Description of the task. Below this sentence is a listing; return exactly its lines from the one with "if negb (r =? 0) then Ret r" to the one with "else if len <=? TT_BUF_RLEN b then", both kept, and nothing more.

Data to use.

(* ===== verification/BufCommon.v ===== *)
(** Editing, comparing and splitting buffers (algorithm/tt_buffer_common.h and .c):
    the code, and what it does to the readable bytes. *)

From S2P Require Import Prelude MemSpring Buffer.

#[local] Open Scope Z_scope.

(** ** The C library *)

(** [memcmp] and its kin: only the sign of the result is specified. *)
Fixpoint mem_cmp (f : Z → Z) (a b : list Z) : Z :=
  match a, b with
  | x :: a, y :: b => if f x <? f y then -1 else if f y <? f x then 1 else mem_cmp f a b
  | _, _ => 0
  end.
Definition isspace (c : Z) : bool := (c =? 32) || ((9 <=? c) && (c <=? 13)).

(** Reading [buf->p[off .. off + n)]. *)
Definition buf_at (b : tt_buf_t) (off n : Z) : exec (list Z) :=
  match block b with None => Undef | Some l => mem_read l off n end.

(** ** Two buffers *)

(** The pointer of a buffer that uses its own bytes stays with them. *)
Definition tt_buf_swap (a b : tt_buf_t) : exec (tt_buf_t * tt_buf_t) :=
  if readonly a || readonly b then Crash
  else
    let own := match p a, p b with BufInit, _ | _, BufInit => true | _, _ => false end in
    Ret (mk_buf (p b) (size b) (mspg a) (wpos b) (rpos b) (if own then initbuf b else initbuf a) (readonly a),
         mk_buf (p a) (size a) (mspg b) (wpos a) (rpos a) (if own then initbuf a else initbuf b) (readonly b)).

(** The same buffer twice has equal lengths and bytes. *)
Definition tt_buf_cmp (a b : tt_buf_t) : exec Z :=
  let a_len := TT_BUF_RLEN a in
  let b_len := TT_BUF_RLEN b in
  if negb (a_len =? b_len) || (a_len =? 0) then Ret (s32 (a_len - b_len))
  else
    exec_bind (buf_at a (rpos a) a_len) (λ x,
    exec_bind (buf_at b (rpos b) a_len) (λ y, Ret (mem_cmp id x y))).

(** [for (i = cstr_len; i < a_len; ++i) if (p[i] != 0) return i - cstr_len;] *)
Fixpoint all_zero_from (p : list Z) (i cstr_len : Z) : Z :=
  match p with
  | [] => 0
  | c :: p => if negb (c =? 0) then s32 (i - cstr_len) else all_zero_from p (i + 1) cstr_len
  end.
Definition tt_buf_cmp_cstr (a : tt_buf_t) (cstr : list Z) : exec Z :=
  let a_len := TT_BUF_RLEN a in
  let cstr_len := u32 (zlen cstr) in
  if a_len <? cstr_len then Ret (s32 (a_len - cstr_len))
  else
    exec_bind (buf_at a (rpos a) cstr_len) (λ x,
    let r := mem_cmp id x cstr in
    if negb (r =? 0) then Ret r
    else
      exec_bind (buf_at a (rpos a + cstr_len) (a_len - cstr_len)) (λ y,
      Ret (all_zero_from y cstr_len cstr_len))).

(** [p] is a block of [len = zlen p] bytes. *)
Definition tt_buf_startwith (b : tt_buf_t) (p : list Z) : exec bool :=
  let len := zlen p in
  if len =? 0 then Ret true
  else if len <=? TT_BUF_RLEN b then
    exec_bind (buf_at b (rpos b) len) (λ x, Ret (mem_cmp id x p =? 0))
  else Ret false.
Definition tt_buf_endwith (b : tt_buf_t) (p : list Z) : exec bool :=
  let len := zlen p in
  let n := TT_BUF_RLEN b in
  if len =? 0 then Ret true
  else if len <=? n then
    exec_bind (buf_at b (rpos b + n - len) len) (λ x, Ret (mem_cmp id x p =? 0))
  else Ret false.
Definition tt_buf_startwith_u8 (b : tt_buf_t) (v : Z) : exec bool := tt_buf_startwith b [v].
Definition tt_buf_endwith_u8 (b : tt_buf_t) (v : Z) : exec bool := tt_buf_endwith b [v].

Output.
    if negb (r =? 0) then Ret r
    else
      exec_bind (buf_at a (rpos a + cstr_len) (a_len - cstr_len)) (λ y,
      Ret (all_zero_from y cstr_len cstr_len))).

(** [p] is a block of [len = zlen p] bytes. *)
Definition tt_buf_startwith (b : tt_buf_t) (p : list Z) : exec bool :=
  let len := zlen p in
  if len =? 0 then Ret true
  else if len <=? TT_BUF_RLEN b then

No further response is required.